The list includes failed projects to tackle crumbling schools, hospitals, public health laboratories, outdated IT and renewing and refurbishing Parliament.
She warns: “All too often, we have seen money misdirected or squandered, not because of corruption, but because of group-think, intransigence, inertia, and cultures which discourage whistle-blowing. On occasion, the scale of failure has been seismic, such as HS2 or Horizon in the Post Office, or the procurement of PPE during Covid. Other times, there has been a systemic failure to be agile and adaptable as events unfolded.”
Unless this is tackled she warns: “my successors as chair of the PAC will be doomed to a cycle of broken promises and wasted cash in perpetuity.”
The report produces eye-watering shortfalls of money showing where short-termism by the present Government has worsened the state of public services.
In schools instead of spending £5.3 billion a year to refurbish or replace crumbling schools attended by 700,000 pupils, the Treasury cut this to £3.1 billion a year increasing the backlog.
In the NHS the backlog of crumbling hospitals has jumped from £4.7 billion to £10.2 billion after the NHS raided the capital programme to keep patient services going. Despite spending £178.3 billion a year patient services are worse, waiting lists longer, particularly for cancer patients who need urgent treatment.
A delayed £530 million programme to modernise public health laboratories which handle the most dangerous diseases such as Ebola and Lassa fever will now cost £3.2 million. Failure to implement it “would present a significant risk to public health,” says the report.
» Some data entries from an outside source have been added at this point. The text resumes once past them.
(* ===== verification/MapDoc.v ===== *)
(** Package maps (store.go): the weathermap document and what makes one
    drawable. Coordinates are the bit patterns of float64 values; nothing here
    computes with them. The quoting of [%q] is a parameter of the messages. *)
From Stdlib Require Import ZArith Lia.
From stdpp Require Import base list gmap strings numbers sorting.
From S2P Require Import Prelude GoText Errx.

Record Endpoint : Type := mkEndpoint { ep_DeviceID : string; ep_IfIndex : Z }.
#[export] Instance Endpoint_eq_dec : EqDecision Endpoint.
Proof. solve_decision. Defined.

Record Node : Type := mkNode {
  n_ID : string; n_Kind : string; n_DeviceID : string; n_SiteID : string; n_Text : string; n_Label : string;
  n_X : Z; n_Y : Z
}.
#[export] Instance Node_eq_dec : EqDecision Node.
Proof. solve_decision. Defined.

Record Link : Type := mkLink {
  l_ID : string; l_From : string; l_To : string; l_FromHandle : string; l_ToHandle : string;
  l_AEndpoint : option Endpoint; l_BEndpoint : option Endpoint; l_BandwidthBPS : Z
}.
#[export] Instance Link_eq_dec : EqDecision Link.
Proof. solve_decision. Defined.
#[export] Instance eta_Link : Eta Link := fun l =>
  mkLink (l_ID l) (l_From l) (l_To l) (l_FromHandle l) (l_ToHandle l) (l_AEndpoint l) (l_BEndpoint l) (l_BandwidthBPS l).

(** [Definition] in the source, without the free-form [Options]. A nil slice and an empty one are both the
    empty list, so [normalize] has nothing to do here. *)
Record MapDef : Type := mkMapDef { d_Schema : string; d_Name : string; d_Nodes : list Node; d_Links : list Link }.
#[export] Instance MapDef_eq_dec : EqDecision MapDef.
Proof. solve_decision. Defined.
#[export] Instance eta_MapDef : Eta MapDef := fun d => mkMapDef (d_Schema d) (d_Name d) (d_Nodes d) (d_Links d).

Definition mapSchema : string := "netinv.map/1".

Definition NodeKinds : gset string := {["device"; "site"; "cloud"; "label"]}.

Section validate.
Context (Quote : string -> string).

Fixpoint checkNodes (ids : gset string) (ns : list Node) : gset string + Err :=
  match ns with
  | [] => inl ids
  | n :: ns =>
      if decide (n_ID n = "") then inr (New KindInvalid "every node needs an id")
      else if decide (n_ID n ∈ ids) then inr (New KindInvalid ("duplicate node id " +:+ Quote (n_ID n)))
      else if decide (n_Kind n ∈ NodeKinds) then
        if decide (n_Kind n = "device" /\ n_DeviceID n = "")
        then inr (New KindInvalid ("device node " +:+ Quote (n_ID n) +:+ " has no device"))
        else checkNodes ({[n_ID n]} ∪ ids) ns
      else inr (New KindInvalid ("node " +:+ Quote (n_ID n) +:+ " has unknown kind " +:+ Quote (n_Kind n) +:+
                                 " — expected device, site, cloud or label"))
  end.

Fixpoint checkLinks (ids : gset string) (ls : list Link) : option Err :=
  match ls with
  | [] => None
  | l :: ls =>
      if decide (l_ID l = "") then Some (New KindInvalid "every link needs an id")
      else if decide (l_From l ∈ ids /\ l_To l ∈ ids) then checkLinks ids ls
      else Some (New KindInvalid ("link " +:+ Quote (l_ID l) +:+ " joins a node that is not on the map"))
  end.

Definition Validate (d : MapDef) : option Err :=
  match checkNodes ∅ (d_Nodes d) with
  | inr e => Some e
  | inl ids => checkLinks ids (d_Links d)
  end.

(** * What a valid document is *)

Definition node_ok (n : Node) : Prop :=
  n_ID n <> "" /\ n_Kind n ∈ NodeKinds /\ (n_Kind n = "device" -> n_DeviceID n <> "").

Definition drawable (d : MapDef) : Prop :=
  Forall node_ok (d_Nodes d) /\ NoDup (map n_ID (d_Nodes d)) /\
  Forall (fun l => l_ID l <> "" /\ l_From l ∈ map n_ID (d_Nodes d) /\ l_To l ∈ map n_ID (d_Nodes d)) (d_Links d).

Lemma checkNodes_ok ns : forall ids,
  match checkNodes ids ns with
  | inl ids' => Forall node_ok ns /\ NoDup (map n_ID ns) /\ (forall i, i ∈ ids -> i ∉ map n_ID ns) /\
                (forall i, i ∈ ids' <-> i ∈ ids \/ i ∈ map n_ID ns)
  | inr e => kindOf (Some e) = KindInvalid /\
             ~ (Forall node_ok ns /\ NoDup (map n_ID ns) /\ (forall i, i ∈ ids -> i ∉ map n_ID ns))
  end.
Proof.
  induction ns as [|n ns IH]; intros ids; cbn [checkNodes map].
  { split_and!; [constructor|constructor|by intros i _ ?%elem_of_nil|]. intros i. rewrite elem_of_nil. tauto. }
  destruct (decide (n_ID n = "")) as [E|Hid].
  { split; [done|]. intros (Hall & _). apply List.Forall_cons_iff in Hall as [(? & _) _]. done. }
  destruct (decide (n_ID n ∈ ids)) as [Hd|Hd].
  { split; [done|]. intros (_ & _ & Hf). apply (Hf _ Hd). by left. }
  destruct (decide (n_Kind n ∈ NodeKinds)) as [Hk|Hk];
    [|split; [done|]; intros (Hall & _); apply List.Forall_cons_iff in Hall as [(_ & ? & _) _]; done].
  destruct (decide (n_Kind n = "device" /\ n_DeviceID n = "")) as [[Hk1 Hk2]|Hdev].
  { split; [done|]. intros (Hall & _). apply List.Forall_cons_iff in Hall as [(_ & _ & Hx) _]. by apply Hx. }
  assert (node_ok n) as Hn by (split_and!; [done..|]; intros Hx Hy; by apply Hdev).
  specialize (IH ({[n_ID n]} ∪ ids)). destruct (checkNodes _ ns) as [ids'|e].
  - destruct IH as (H1 & H2 & H3 & H4). split_and!.
    + by constructor.
    + constructor; [|done]. apply H3. set_solver.
    + intros i Hi [->|Hin]%elem_of_cons; [done|]. apply (H3 i); set_solver.
    + intros i. rewrite H4, elem_of_cons. set_solver.
  - destruct IH as [He Hx]. split; [done|]. intros (Hall & Hnd & Hf). apply Hx.
    apply List.Forall_cons_iff in Hall as [_ ?]. apply NoDup_cons in Hnd as [? ?]. split_and!; [done..|].
    intros i [->%elem_of_singleton|Hi]%elem_of_union; [done|]. intros Hin. apply (Hf i Hi). by right.
Qed.

Lemma checkLinks_ok ids ls :
  match checkLinks ids ls with
  | None => Forall (fun l => l_ID l <> "" /\ l_From l ∈ ids /\ l_To l ∈ ids) ls
  | Some e => kindOf (Some e) = KindInvalid /\ ~ Forall (fun l => l_ID l <> "" /\ l_From l ∈ ids /\ l_To l ∈ ids) ls
  end.
Proof.
  induction ls as [|l ls IH]; cbn [checkLinks]; [constructor|].
  destruct (decide (l_ID l = "")) as [E|Hid].
  { split; [done|]. intros [(? & _) _]%List.Forall_cons_iff. done. }
  destruct (decide (l_From l ∈ ids /\ l_To l ∈ ids)) as [[Ha Hb]|Hd].
  - destruct (checkLinks ids ls); [|by constructor]. destruct IH as [? Hx]. split; [done|]. intros [_ ?]%List.Forall_cons_iff. by apply Hx.
  - split; [done|]. intros [(_ & ? & ?) _]%List.Forall_cons_iff. by apply Hd.
Qed.

(** [Validate] accepts exactly the documents that can be drawn, and refuses
    the others as the client's mistake. *)
Lemma Validate_drawable d :
  (Validate d = None <-> drawable d) /\ (forall e, Validate d = Some e -> kindOf (Some e) = KindInvalid).
Proof.
  unfold Validate, drawable. pose proof (checkNodes_ok (d_Nodes d) ∅) as Hn.
  destruct (checkNodes ∅ (d_Nodes d)) as [ids|e].
  - destruct Hn as (H1 & H2 & _ & H4). pose proof (checkLinks_ok ids (d_Links d)) as Hl.
    assert (forall i, i ∈ ids <-> i ∈ map n_ID (d_Nodes d)) as Hids by (intros i; rewrite H4; set_solver).
    destruct (checkLinks ids (d_Links d)) as [e|].
    + destruct Hl as [He Hx]. split; [|by intros ? [= <-]]. split; [done|]. intros (_ & _ & H3). destruct Hx.
      eapply List.Forall_impl; [|exact H3]. intros l. cbv beta. by rewrite !Hids.
    + split; [|done]. split; [|done]. intros _. split_and!; [done..|]. eapply List.Forall_impl; [|exact Hl]. intros l. cbv beta. by rewrite <- !Hids.
  - destruct Hn as [He Hx]. split; [|by intros ? [= <-]]. split; [done|]. intros (H1 & H2 & _). destruct Hx. split_and!; [done..|].
    by intros i ?%not_elem_of_empty.
Qed.
End validate.

(** Suggestions for links, observed or inferred. *)
Record Suggestion : Type := mkSuggestion {
  s_ADeviceID : string; s_ADevice : string; s_AIfIndex : Z; s_AIfName : string;
  s_BDeviceID : string; s_BDevice : string; s_BIfIndex : Z; s_BIfName : string;
  s_BSysName : string; s_BPort : string; s_Source : string; s_Confidence : string; s_Evidence : string
}.
#[export] Instance Suggestion_eq_dec : EqDecision Suggestion.
Proof. solve_decision. Defined.

(** [pairKey]: two device ids in order, and whether they were turned round. *)
Definition pairKey (x y : string) : string * string * bool :=
  if str_lt y x then (y, x, true) else (x, y, false).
The report says a decision not to decommission 20 nuclear submarines which have been withdrawn from service since 1980 has left the ministry of defence with a £500m maintenance bill and it has run out of space of where to store them. The ministry now has a £7.5 billion future liability to dispose of them.
The Ministry of Justice now has a £900 million maintenance backlog on the prison estate and plans to create 10,000 new prison places have only seen 206 new places.
Some £100 billion of spending by local councils remains unaccountable because of a shortage of auditors and councils like Birmingham, Nottingham, Slough and Thurrock have gone effectively bankrupt.